A bit likewise the price of a closed end fund can move up or down to a premium or a discount to NAV. Because BCAT is a limited term fund, we can expect it to trade at NAV at the dissolution date (that lies a bit more than 9 years in the future). We can call this, for limited term closed end funds, “pull to NAV”.
BCAT has an expense ratio of 1.60%. But if we divide the current discount by the remaining life of the fund, we get a pull to NAV effect of 1.3%. Taken together this makes the expense ratio less expensive.
Of course, if BOAZ Weinstein gets what he wants, the remaining lifespan of BCAT as a closed end fund becomes much smaller and the pull to NAV effect gets an immediate effect.
BlackRock Capital Allocation Term Trust
The BlackRock Capital Allocation Term Trust is a closed-end fund that has “an unconstrained approach with the ability to invest in public and private markets across different asset classes.” BCAT is managed by Rick Rieder, BlackRock’s CIO for Global Fixed Income and Head of Global Allocation Investments.
BCAT invests in a portfolio of equity and debt securities. Generally, the portfolio will include both equity and debt securities. At any given time, however, BCAT may emphasize either debt securities or equity securities.
BCAT utilizes an option selling strategy in an effort to generate current gains from options premiums. As of June 30, 2023, BCAT sold options on approximately 10% of the fundamental equity positions.
As of June 30, 2023, BCAT had a 56.3% weighting in equities, up from 53.5 % at the end of March.
Figure 2: Asset allocation (BlackRock)
Technology represented the sector with the largest increase over the quarter and is the biggest sector in the equity part of the fund.
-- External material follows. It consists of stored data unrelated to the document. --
(* ===== verification/VfsProof.v ===== *)
(** The VFS layer, the proofs: the contract of what is behind vnodes and file systems, the
    invariant of the layer, in which every reference to a vnode is accounted for, and that
    the operations keep it. *)

From Stdlib Require Import ZArith Lia.
From stdpp Require Import base list gmap gmultiset numbers option.
From S2P Require Import Prelude KMem Array Vfs.

Local Open Scope Z_scope.

Notation refs := (gmultiset Z).

(** [fsw w R O FS]: [R] are the references to vnodes the rest of the kernel holds, [O] the
    times a vnode is open, [FS] the file systems. Each has a volume name and a root; a
    vnode belongs to a file system or to none. *)
Class FsLaws (W : Type) `{!FsOps W} := {
  fsw : W → refs → refs → gset Z → Prop;
  fs_of : Z → Z;
  fs_vol : Z → option name;
  fs_root : Z → Z;
  fsw_null w R O FS : fsw w R O FS → 0 ∉ FS ∧ 0 ∉ R;
  fsw_mounted w R O FS v : fsw w R O FS → v ∈ R → fs_of v ≠ 0 → fs_of v ∈ FS;
  init_law w R O FS v dev : fsw w R O FS → v ≠ 0 →
    wp safe (VOP_INIT v dev) w (λ _ w', fsw w' (R ⊎ {[+ v +]}) O FS) (λ _ w', fsw w' R O FS);
  incref_law w R O FS v : fsw w R O FS → v ∈ R →
    wp safe (VOP_INCREF v) w (λ _ w', fsw w' (R ⊎ {[+ v +]}) O FS) noerr;
  decref_law w R O FS v : fsw w (R ⊎ {[+ v +]}) O FS →
    wp safe (VOP_DECREF v) w (λ _ w', fsw w' R O FS) noerr;
  incopen_law w R O FS v : fsw w R O FS → v ∈ R →
    wp safe (VOP_INCOPEN v) w (λ _ w', fsw w' R (O ⊎ {[+ v +]}) FS) noerr;
  decopen_law w R O FS v : fsw w R (O ⊎ {[+ v +]}) FS → v ∈ R →
    wp safe (VOP_DECOPEN v) w (λ _ w', fsw w' R O FS) noerr;
  lookup_law w R O FS v p : fsw w R O FS → v ∈ R →
    wp safe (VOP_LOOKUP v p) w (λ r w', fsw w' (R ⊎ {[+ r +]}) O FS) (λ _ w', fsw w' R O FS);
  lookparent_law w R O FS v p n : fsw w R O FS → v ∈ R →
    wp safe (VOP_LOOKPARENT v p n) w (λ r w', fsw w' (R ⊎ {[+ r.1 +]}) O FS) (λ _ w', fsw w' R O FS);
  creat_law w R O FS v p excl : fsw w R O FS → v ∈ R →
    wp safe (VOP_CREAT v p excl) w (λ r w', fsw w' (R ⊎ {[+ r +]}) O FS) (λ _ w', fsw w' R O FS);
  gettype_law w R O FS v : fsw w R O FS → v ∈ R →
    wp safe (VOP_GETTYPE v) w (λ t w', (S_ISDIR t = true → fs_of v ≠ 0) ∧ fsw w' R O FS) (λ _ w', fsw w' R O FS);
  vn_fs_law w R O FS v : fsw w R O FS → v ∈ R →
    wp safe (vn_fs v) w (λ f w', f = fs_of v ∧ fsw w' R O FS) noerr;
  volname_law w R O FS f : fsw w R O FS → f ∈ FS →
    wp safe (FSOP_GETVOLNAME f) w (λ r w', r = fs_vol f ∧ fsw w' R O FS) noerr;
  getroot_law w R O FS f : fsw w R O FS → f ∈ FS →
    wp safe (FSOP_GETROOT f) w (λ r w', r = fs_root f ∧ fsw w' (R ⊎ {[+ r +]}) O FS) noerr;
  unmount_law w R O FS f : fsw w R O FS → f ∈ FS →
    wp safe (FSOP_UNMOUNT f) w (λ _ w', fsw w' R O (FS ∖ {[f]})) (λ _ w', fsw w' R O FS);
  sync_law w R O FS f : fsw w R O FS → f ∈ FS →
    wp safe (FSOP_SYNC f) w (λ _ w', fsw w' R O FS) (λ _ w', fsw w' R O FS);
  (* operations that leave the references as they are, whatever they return *)
  open_law w R O FS v fl : fsw w R O FS → v ∈ R →
    wp safe (VOP_OPEN v fl) w (λ _ w', fsw w' R O FS) (λ _ w', fsw w' R O FS);
  truncate_law w R O FS v n : fsw w R O FS → v ∈ R →
    wp safe (VOP_TRUNCATE v n) w (λ _ w', fsw w' R O FS) (λ _ w', fsw w' R O FS);
  namefile_law w R O FS v : fsw w R O FS → v ∈ R →
    wp safe (VOP_NAMEFILE v) w (λ _ w', fsw w' R O FS) (λ _ w', fsw w' R O FS);
  readlink_law w R O FS v : fsw w R O FS → v ∈ R →
    wp safe (VOP_READLINK v) w (λ _ w', fsw w' R O FS) (λ _ w', fsw w' R O FS);
  remove_law w R O FS v n : fsw w R O FS → v ∈ R →
    wp safe (VOP_REMOVE v n) w (λ _ w', fsw w' R O FS) (λ _ w', fsw w' R O FS);
  mkdir_law w R O FS v n : fsw w R O FS → v ∈ R →
    wp safe (VOP_MKDIR v n) w (λ _ w', fsw w' R O FS) (λ _ w', fsw w' R O FS);
  rmdir_law w R O FS v n : fsw w R O FS → v ∈ R →
    wp safe (VOP_RMDIR v n) w (λ _ w', fsw w' R O FS) (λ _ w', fsw w' R O FS);
  symlink_law w R O FS v n c : fsw w R O FS → v ∈ R →
    wp safe (VOP_SYMLINK v n c) w (λ _ w', fsw w' R O FS) (λ _ w', fsw w' R O FS);
  link_law w R O FS v n u : fsw w R O FS → v ∈ R → u ∈ R →
    wp safe (VOP_LINK v n u) w (λ _ w', fsw w' R O FS) (λ _ w', fsw w' R O FS);
  rename_law w R O FS v n u k : fsw w R O FS → v ∈ R → u ∈ R →
    wp safe (VOP_RENAME v n u k) w (λ _ w', fsw w' R O FS) (λ _ w', fsw w' R O FS);
  uiomove_law w R O FS s : fsw w R O FS →
    wp safe (uiomove s) w (λ _ w', fsw w' R O FS) (λ _ w', fsw w' R O FS);
}.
Figure 3: Sector allocation (BlackRock)
Technology positions are focused on enterprise software providers and companies that may benefit from the proliferation of artificial intelligence. Within AI, exposure is focused on infrastructure providers positioned to power growth across open AI platforms.
Figure 4: Top 10 holdings (BlackRock)
Within high yield, BCAT remains more cautious and patient around idiosyncratic opportunities, given continued dispersion across both sectors and quality buckets. As a result, it rotated a portion of the high yield exposure into investment grade credit.
Figure 5: Fixed income allocation (BlackRock)
Closed-end funds can provide investors access to private investments. BCAT continues gradually to build its allocation to private investments (currently 11.3%) and expects in the long run the exposure to be around 25%. The goal is to build a diversified portfolio of private investments with a general (but not exclusive) focus on technological innovation.
BCAT’s total return performance since inception is really disappointing. It underperforms asset allocation ETFs like the iShares Core Moderate Allocation ETF (AOM) and the iShares Core Growth Allocation ETF (AOR) or covered call ETFs like the Amplify CWP Enhanced Dividend Income ETF (DIVO).
Figure 6: Total return (Seeking alpha)
We rate BCAT a hold because of the nice dividend yield, the exposure to private investments it offers, the pull to NAV effect and the speculative appeal (thanks to the shareholder activism).
Conclusion
At the start of its life as a limited term closed end fund, BCAT used to trade with a premium to net asset value. Now it’s trading at a discount of more than 10% for quite a while. This led to shareholder activism by hedge fund manager Boaz Weinstein. If he gets what he wants BCAT is switched from a closed end fund to an open end fund and automatically and immediately trades at NAV. Such closed end fund arbitrage is beneficial to all BCAT shareholders.
We are disappointed in BCAT’s return since inception. Too disappointed to rate BCAT a buy. Nevertheless, the nice dividend yield, the exposure to private investments, the pull to NAV effect and the speculative appeal lead us to a hold rating.